What the task asks
Exactly the lines from the opening of the records through the line containing "(** The body" should be copied, with both included.

##### Supplied data

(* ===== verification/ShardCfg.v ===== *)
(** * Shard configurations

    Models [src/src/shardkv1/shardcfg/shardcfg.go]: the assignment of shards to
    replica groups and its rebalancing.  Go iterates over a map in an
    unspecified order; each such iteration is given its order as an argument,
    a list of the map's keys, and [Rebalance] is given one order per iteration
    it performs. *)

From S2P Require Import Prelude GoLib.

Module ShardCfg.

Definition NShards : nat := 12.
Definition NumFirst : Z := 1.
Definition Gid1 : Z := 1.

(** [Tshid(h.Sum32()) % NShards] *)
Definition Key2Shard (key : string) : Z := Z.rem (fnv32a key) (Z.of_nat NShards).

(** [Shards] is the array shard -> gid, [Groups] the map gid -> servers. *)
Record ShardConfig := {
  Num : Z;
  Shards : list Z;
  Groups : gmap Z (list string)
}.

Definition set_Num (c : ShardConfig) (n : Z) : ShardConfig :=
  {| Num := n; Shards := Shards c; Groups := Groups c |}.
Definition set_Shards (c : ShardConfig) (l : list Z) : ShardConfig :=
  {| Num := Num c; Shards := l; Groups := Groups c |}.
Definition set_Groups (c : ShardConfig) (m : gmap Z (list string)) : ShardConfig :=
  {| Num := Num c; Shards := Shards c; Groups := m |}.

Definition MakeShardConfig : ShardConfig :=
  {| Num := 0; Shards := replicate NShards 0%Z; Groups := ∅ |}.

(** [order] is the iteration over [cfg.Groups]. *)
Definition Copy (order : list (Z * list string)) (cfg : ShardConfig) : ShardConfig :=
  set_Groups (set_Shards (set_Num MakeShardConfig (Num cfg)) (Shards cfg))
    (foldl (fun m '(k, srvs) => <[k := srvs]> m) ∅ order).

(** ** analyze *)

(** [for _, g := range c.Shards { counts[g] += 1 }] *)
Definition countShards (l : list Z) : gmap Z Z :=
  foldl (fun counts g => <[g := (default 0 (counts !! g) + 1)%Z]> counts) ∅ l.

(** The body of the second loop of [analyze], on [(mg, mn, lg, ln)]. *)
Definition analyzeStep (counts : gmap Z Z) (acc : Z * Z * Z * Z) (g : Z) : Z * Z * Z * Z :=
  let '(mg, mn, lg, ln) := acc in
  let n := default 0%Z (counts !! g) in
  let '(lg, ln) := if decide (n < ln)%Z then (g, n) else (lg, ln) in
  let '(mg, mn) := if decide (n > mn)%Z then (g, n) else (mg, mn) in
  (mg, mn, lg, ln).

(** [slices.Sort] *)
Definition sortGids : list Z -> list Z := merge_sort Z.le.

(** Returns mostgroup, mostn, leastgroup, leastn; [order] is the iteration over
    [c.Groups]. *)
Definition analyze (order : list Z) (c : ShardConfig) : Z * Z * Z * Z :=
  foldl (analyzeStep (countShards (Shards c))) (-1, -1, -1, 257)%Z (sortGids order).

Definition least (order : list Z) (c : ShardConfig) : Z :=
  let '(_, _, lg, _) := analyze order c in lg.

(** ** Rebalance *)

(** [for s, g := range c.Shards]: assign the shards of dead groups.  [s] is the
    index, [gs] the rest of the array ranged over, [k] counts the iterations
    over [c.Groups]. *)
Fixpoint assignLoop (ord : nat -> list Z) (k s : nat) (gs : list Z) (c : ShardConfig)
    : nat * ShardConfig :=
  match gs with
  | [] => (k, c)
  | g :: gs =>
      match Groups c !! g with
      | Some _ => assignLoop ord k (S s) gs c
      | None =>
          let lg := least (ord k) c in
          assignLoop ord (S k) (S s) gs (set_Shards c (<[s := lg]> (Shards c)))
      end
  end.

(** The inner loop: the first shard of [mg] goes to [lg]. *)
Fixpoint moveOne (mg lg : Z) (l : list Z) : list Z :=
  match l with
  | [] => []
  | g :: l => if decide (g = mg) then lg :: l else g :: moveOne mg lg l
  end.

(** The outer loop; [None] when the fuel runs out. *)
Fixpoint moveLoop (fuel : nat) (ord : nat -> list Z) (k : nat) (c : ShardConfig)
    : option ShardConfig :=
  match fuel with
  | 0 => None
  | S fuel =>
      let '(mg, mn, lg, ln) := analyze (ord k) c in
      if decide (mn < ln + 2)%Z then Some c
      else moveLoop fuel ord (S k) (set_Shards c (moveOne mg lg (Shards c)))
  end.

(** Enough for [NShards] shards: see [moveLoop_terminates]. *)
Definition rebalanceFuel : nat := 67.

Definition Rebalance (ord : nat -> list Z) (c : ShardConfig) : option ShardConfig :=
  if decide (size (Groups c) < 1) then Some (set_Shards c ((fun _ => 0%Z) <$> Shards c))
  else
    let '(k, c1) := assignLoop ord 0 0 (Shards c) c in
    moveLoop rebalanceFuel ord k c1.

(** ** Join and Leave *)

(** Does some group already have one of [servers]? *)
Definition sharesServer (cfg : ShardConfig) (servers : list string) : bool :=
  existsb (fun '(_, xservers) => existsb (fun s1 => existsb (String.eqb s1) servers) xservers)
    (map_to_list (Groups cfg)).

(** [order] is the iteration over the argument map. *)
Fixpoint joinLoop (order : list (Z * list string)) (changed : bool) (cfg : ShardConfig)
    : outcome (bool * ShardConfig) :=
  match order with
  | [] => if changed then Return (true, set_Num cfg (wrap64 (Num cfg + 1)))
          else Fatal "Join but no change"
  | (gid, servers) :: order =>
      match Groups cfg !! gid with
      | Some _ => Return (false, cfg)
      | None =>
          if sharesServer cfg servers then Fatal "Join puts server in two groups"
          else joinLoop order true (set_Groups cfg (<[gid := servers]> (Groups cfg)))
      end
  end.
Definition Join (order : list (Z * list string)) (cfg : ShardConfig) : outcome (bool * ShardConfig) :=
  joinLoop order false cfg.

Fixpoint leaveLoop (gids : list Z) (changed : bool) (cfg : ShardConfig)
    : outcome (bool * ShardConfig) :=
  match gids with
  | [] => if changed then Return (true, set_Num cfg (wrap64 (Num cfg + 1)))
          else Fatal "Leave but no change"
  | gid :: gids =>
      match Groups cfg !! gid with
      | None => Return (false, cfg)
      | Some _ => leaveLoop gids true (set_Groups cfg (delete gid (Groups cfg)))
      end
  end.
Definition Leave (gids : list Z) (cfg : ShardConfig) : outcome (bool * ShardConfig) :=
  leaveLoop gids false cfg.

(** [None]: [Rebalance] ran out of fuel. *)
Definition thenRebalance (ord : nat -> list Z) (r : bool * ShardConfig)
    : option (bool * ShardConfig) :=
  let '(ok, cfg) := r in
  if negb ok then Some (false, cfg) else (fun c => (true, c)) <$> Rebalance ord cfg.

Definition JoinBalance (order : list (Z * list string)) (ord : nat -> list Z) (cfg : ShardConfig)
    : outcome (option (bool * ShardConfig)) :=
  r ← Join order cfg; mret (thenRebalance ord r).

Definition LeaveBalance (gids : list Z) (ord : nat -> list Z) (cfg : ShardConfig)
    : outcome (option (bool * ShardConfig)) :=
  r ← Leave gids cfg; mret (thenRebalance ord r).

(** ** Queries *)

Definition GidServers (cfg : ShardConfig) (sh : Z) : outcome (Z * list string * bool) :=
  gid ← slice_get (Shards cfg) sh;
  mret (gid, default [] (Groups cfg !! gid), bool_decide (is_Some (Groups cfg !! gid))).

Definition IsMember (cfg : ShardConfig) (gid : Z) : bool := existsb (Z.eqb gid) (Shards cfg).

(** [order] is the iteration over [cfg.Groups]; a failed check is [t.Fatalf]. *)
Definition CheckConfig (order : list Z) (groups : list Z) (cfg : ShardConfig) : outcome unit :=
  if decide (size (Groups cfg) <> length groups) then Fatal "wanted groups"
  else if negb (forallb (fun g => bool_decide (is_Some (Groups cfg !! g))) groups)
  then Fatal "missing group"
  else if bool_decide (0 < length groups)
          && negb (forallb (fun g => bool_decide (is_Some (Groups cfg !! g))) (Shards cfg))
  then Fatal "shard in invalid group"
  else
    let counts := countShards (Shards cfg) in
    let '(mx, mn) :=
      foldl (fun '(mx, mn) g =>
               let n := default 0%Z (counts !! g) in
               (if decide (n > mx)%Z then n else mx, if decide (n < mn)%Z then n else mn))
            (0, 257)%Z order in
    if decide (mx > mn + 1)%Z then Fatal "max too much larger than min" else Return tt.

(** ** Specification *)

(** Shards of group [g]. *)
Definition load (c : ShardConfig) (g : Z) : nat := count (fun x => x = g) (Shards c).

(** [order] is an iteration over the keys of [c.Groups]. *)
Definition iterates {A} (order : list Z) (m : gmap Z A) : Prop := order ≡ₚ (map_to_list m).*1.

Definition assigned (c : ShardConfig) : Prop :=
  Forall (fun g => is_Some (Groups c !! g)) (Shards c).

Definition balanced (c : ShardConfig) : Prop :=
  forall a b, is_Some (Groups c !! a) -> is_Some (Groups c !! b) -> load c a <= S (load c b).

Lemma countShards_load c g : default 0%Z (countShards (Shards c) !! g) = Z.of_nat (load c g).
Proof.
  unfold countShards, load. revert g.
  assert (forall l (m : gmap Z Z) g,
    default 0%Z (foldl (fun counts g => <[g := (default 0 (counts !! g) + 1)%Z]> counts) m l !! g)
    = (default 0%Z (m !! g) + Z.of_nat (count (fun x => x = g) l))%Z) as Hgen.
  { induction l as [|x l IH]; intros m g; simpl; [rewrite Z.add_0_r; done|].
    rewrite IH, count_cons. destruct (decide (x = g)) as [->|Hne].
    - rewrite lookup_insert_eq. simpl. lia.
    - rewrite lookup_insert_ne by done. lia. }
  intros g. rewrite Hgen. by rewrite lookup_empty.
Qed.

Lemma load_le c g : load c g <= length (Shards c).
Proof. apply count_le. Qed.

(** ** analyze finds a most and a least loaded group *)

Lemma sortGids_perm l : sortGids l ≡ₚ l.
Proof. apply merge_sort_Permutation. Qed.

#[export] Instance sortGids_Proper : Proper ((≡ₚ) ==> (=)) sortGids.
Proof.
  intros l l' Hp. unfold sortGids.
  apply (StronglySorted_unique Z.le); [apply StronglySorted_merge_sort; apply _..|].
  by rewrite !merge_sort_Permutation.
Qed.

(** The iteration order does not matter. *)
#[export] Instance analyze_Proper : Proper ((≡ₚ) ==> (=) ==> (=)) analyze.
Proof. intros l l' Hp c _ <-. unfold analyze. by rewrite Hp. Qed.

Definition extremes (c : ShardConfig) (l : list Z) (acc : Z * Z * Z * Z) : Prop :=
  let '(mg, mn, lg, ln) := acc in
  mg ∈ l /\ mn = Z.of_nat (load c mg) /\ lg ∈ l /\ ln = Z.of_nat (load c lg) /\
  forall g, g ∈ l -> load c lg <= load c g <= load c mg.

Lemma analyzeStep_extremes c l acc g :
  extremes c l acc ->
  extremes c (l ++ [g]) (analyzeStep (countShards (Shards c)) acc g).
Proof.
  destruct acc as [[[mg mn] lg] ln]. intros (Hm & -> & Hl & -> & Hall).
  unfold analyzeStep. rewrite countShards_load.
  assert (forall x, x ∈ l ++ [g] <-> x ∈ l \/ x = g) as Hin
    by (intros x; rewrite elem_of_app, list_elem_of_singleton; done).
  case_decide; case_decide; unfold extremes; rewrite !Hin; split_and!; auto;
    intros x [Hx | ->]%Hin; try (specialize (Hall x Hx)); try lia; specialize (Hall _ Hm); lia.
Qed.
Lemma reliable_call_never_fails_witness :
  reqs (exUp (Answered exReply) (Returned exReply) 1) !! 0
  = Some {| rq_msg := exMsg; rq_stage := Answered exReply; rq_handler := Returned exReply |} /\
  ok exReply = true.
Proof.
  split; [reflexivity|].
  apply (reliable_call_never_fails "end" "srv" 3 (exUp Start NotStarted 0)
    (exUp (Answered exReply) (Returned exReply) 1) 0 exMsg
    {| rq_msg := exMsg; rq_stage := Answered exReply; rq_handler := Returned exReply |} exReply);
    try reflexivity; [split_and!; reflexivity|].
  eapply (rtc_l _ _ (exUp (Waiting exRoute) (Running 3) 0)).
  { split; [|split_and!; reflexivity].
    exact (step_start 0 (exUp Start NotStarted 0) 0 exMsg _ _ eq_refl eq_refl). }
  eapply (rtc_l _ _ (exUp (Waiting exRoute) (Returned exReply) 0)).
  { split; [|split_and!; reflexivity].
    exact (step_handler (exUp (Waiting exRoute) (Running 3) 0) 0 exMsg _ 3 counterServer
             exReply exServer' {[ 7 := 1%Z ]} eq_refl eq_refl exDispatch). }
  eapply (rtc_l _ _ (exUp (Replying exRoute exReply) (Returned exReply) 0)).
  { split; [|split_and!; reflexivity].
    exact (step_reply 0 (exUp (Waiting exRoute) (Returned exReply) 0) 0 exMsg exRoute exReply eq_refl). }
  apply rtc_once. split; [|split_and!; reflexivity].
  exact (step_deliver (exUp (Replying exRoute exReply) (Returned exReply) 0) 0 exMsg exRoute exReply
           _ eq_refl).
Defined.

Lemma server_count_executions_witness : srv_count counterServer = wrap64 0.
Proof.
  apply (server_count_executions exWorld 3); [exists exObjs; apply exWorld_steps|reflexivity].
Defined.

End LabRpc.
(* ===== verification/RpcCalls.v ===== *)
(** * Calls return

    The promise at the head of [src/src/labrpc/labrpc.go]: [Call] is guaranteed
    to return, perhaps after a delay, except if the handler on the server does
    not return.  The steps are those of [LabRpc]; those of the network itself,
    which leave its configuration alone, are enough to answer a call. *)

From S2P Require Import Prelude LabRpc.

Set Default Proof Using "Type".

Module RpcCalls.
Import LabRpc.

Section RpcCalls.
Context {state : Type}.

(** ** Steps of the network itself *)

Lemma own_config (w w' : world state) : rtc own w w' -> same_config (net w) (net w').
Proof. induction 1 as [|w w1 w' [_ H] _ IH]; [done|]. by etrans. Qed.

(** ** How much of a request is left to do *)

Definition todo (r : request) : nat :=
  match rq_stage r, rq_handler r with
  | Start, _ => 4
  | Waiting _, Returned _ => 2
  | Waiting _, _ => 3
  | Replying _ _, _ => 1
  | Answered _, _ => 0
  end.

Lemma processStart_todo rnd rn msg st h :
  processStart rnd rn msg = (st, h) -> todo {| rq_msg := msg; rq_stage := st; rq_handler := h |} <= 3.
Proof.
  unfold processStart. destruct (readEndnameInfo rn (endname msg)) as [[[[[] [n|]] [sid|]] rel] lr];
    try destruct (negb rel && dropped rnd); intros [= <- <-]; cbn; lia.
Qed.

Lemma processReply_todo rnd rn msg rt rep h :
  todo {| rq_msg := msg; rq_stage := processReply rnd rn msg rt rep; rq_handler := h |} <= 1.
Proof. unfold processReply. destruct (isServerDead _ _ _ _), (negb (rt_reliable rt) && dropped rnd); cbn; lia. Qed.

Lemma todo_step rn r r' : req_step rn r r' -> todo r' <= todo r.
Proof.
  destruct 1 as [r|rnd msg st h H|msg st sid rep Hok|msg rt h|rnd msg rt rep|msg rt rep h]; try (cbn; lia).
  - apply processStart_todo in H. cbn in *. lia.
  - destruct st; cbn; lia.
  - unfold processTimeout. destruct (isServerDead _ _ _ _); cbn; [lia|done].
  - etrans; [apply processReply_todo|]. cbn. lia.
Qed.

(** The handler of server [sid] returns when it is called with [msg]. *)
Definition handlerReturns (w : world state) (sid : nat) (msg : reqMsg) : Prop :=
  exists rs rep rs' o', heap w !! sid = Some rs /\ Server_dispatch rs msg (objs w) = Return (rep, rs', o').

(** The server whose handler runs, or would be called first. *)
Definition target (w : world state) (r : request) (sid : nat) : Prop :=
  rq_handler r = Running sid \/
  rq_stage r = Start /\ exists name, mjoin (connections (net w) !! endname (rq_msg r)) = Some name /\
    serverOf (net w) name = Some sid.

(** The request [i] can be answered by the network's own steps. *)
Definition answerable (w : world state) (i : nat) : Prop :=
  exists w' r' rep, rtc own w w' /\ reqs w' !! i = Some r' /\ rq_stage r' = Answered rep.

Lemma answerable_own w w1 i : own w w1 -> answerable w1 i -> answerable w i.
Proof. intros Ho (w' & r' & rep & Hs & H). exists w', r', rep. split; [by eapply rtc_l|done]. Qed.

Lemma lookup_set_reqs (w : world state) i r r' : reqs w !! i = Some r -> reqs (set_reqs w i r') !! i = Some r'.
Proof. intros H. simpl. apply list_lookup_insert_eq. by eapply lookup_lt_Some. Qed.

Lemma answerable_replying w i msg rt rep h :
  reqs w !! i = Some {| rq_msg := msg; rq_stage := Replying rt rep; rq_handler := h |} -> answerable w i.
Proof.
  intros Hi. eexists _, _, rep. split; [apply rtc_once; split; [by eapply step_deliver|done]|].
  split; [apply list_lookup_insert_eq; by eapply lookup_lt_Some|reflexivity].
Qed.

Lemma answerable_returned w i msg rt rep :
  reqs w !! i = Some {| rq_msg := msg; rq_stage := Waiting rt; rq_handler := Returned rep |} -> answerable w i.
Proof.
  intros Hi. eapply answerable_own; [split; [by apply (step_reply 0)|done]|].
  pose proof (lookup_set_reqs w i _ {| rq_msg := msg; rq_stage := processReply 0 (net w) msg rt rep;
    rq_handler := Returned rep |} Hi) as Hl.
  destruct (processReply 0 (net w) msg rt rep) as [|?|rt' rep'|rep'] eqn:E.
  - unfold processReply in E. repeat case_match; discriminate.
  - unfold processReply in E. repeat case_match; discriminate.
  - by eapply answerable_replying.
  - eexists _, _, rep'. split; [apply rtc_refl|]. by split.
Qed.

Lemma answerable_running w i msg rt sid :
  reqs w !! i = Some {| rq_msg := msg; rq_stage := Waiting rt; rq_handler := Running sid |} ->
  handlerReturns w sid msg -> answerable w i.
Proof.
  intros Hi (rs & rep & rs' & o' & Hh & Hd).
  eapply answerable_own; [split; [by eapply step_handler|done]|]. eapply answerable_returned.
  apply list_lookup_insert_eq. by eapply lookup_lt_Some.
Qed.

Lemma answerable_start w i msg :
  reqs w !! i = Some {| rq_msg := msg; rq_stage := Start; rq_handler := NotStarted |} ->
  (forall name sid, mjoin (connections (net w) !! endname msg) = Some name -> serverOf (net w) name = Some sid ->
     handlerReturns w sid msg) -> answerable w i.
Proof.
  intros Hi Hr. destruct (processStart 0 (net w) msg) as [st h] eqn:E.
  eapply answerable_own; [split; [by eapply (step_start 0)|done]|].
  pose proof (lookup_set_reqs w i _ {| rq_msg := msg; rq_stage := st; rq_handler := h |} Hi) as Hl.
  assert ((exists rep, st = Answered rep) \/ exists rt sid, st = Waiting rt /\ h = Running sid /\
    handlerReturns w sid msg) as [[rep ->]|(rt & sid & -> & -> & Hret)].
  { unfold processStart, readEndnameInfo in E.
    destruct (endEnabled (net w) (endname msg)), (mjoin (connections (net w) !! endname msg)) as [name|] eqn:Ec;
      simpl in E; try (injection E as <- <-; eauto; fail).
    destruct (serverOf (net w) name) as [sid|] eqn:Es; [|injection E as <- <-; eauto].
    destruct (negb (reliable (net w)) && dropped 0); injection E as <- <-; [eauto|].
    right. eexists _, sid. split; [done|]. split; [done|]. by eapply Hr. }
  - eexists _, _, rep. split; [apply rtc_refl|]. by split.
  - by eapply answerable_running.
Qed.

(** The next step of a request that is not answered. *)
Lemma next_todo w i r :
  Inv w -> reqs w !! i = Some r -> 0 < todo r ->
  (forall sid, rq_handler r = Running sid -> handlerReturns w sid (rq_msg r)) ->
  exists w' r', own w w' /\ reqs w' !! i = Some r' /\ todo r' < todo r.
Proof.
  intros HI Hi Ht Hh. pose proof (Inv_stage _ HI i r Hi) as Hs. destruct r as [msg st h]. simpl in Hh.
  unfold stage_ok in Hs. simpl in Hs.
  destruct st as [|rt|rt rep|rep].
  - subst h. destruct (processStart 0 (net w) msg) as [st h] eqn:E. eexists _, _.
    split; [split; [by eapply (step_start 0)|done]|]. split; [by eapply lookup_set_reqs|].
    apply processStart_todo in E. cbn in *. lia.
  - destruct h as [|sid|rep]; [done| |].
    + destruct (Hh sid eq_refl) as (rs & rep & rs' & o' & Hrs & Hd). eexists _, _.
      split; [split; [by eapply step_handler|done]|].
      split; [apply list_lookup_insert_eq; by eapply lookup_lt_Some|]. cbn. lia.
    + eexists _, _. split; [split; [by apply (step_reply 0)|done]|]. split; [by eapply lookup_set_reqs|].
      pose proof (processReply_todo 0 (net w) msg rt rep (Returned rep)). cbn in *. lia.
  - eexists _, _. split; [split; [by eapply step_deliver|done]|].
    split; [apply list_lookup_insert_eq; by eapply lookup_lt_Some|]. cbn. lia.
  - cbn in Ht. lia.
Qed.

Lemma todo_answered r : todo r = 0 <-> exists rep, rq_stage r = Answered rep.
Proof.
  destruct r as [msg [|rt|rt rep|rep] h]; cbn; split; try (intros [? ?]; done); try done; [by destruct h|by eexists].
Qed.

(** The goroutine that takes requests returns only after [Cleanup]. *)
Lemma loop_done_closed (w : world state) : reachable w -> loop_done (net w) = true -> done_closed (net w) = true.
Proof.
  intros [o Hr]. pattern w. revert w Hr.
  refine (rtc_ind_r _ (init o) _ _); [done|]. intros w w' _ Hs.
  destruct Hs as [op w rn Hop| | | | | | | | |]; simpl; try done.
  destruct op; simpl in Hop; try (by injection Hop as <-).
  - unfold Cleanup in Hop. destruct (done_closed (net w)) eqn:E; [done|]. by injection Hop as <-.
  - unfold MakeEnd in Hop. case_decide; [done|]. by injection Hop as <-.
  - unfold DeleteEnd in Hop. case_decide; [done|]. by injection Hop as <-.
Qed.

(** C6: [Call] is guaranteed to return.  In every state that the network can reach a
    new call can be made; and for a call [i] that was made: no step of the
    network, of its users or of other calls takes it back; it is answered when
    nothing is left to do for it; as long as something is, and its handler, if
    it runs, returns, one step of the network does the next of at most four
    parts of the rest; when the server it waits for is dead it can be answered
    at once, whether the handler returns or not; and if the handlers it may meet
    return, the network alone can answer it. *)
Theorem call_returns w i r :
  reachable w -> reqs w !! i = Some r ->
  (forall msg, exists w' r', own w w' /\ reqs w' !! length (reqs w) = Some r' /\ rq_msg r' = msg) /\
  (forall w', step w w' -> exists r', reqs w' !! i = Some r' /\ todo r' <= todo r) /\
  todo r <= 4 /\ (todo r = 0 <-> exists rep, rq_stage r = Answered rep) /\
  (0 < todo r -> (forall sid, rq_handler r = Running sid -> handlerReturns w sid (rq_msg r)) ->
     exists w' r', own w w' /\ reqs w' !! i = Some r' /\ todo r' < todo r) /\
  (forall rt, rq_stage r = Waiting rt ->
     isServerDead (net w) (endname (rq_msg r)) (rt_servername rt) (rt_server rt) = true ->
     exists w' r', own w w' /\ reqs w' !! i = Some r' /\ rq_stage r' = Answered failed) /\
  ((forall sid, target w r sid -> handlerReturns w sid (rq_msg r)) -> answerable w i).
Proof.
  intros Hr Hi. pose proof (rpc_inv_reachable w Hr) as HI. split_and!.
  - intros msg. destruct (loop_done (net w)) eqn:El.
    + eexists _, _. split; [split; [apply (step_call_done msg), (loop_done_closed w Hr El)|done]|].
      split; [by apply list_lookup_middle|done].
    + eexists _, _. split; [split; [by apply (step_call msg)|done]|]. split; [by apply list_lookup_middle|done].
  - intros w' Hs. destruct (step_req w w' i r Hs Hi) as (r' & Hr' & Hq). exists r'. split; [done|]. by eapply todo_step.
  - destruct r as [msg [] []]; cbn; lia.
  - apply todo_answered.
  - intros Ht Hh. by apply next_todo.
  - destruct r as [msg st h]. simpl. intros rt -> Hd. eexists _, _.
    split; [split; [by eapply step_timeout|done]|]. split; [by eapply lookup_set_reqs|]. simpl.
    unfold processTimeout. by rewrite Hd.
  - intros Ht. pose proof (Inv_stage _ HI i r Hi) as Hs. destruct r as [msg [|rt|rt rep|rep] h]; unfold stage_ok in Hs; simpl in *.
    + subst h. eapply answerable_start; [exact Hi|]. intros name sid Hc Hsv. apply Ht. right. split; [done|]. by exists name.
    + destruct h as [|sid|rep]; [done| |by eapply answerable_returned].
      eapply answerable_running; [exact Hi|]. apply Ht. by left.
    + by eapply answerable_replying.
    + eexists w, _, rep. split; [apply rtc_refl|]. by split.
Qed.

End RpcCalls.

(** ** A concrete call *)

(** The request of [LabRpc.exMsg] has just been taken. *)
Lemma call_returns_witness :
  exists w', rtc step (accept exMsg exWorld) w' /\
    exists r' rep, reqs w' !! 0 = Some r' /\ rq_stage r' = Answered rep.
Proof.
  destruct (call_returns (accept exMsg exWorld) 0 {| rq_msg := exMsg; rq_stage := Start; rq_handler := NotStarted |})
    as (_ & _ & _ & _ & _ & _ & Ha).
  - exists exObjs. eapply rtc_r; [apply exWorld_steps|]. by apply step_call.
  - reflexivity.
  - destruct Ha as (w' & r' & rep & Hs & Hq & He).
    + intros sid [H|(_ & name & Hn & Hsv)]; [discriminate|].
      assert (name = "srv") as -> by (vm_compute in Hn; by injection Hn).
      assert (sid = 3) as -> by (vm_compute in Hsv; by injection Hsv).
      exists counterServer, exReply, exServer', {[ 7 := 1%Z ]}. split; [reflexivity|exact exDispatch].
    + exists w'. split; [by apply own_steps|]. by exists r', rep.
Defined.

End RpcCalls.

##########

Task output
(* ===== verification/ShardCfg.v ===== *)
(** * Shard configurations

    Models [src/src/shardkv1/shardcfg/shardcfg.go]: the assignment of shards to
    replica groups and its rebalancing.  Go iterates over a map in an
    unspecified order; each such iteration is given its order as an argument,
    a list of the map's keys, and [Rebalance] is given one order per iteration
    it performs. *)

From S2P Require Import Prelude GoLib.

Module ShardCfg.

Definition NShards : nat := 12.
Definition NumFirst : Z := 1.
Definition Gid1 : Z := 1.

(** [Tshid(h.Sum32()) % NShards] *)
Definition Key2Shard (key : string) : Z := Z.rem (fnv32a key) (Z.of_nat NShards).

(** [Shards] is the array shard -> gid, [Groups] the map gid -> servers. *)
Record ShardConfig := {
  Num : Z;
  Shards : list Z;
  Groups : gmap Z (list string)
}.

Definition set_Num (c : ShardConfig) (n : Z) : ShardConfig :=
  {| Num := n; Shards := Shards c; Groups := Groups c |}.
Definition set_Shards (c : ShardConfig) (l : list Z) : ShardConfig :=
  {| Num := Num c; Shards := l; Groups := Groups c |}.
Definition set_Groups (c : ShardConfig) (m : gmap Z (list string)) : ShardConfig :=
  {| Num := Num c; Shards := Shards c; Groups := m |}.

Definition MakeShardConfig : ShardConfig :=
  {| Num := 0; Shards := replicate NShards 0%Z; Groups := ∅ |}.

(** [order] is the iteration over [cfg.Groups]. *)
Definition Copy (order : list (Z * list string)) (cfg : ShardConfig) : ShardConfig :=
  set_Groups (set_Shards (set_Num MakeShardConfig (Num cfg)) (Shards cfg))
    (foldl (fun m '(k, srvs) => <[k := srvs]> m) ∅ order).

(** ** analyze *)

(** [for _, g := range c.Shards { counts[g] += 1 }] *)
Definition countShards (l : list Z) : gmap Z Z :=
  foldl (fun counts g => <[g := (default 0 (counts !! g) + 1)%Z]> counts) ∅ l.

(** The body of the second loop of [analyze], on [(mg, mn, lg, ln)]. *)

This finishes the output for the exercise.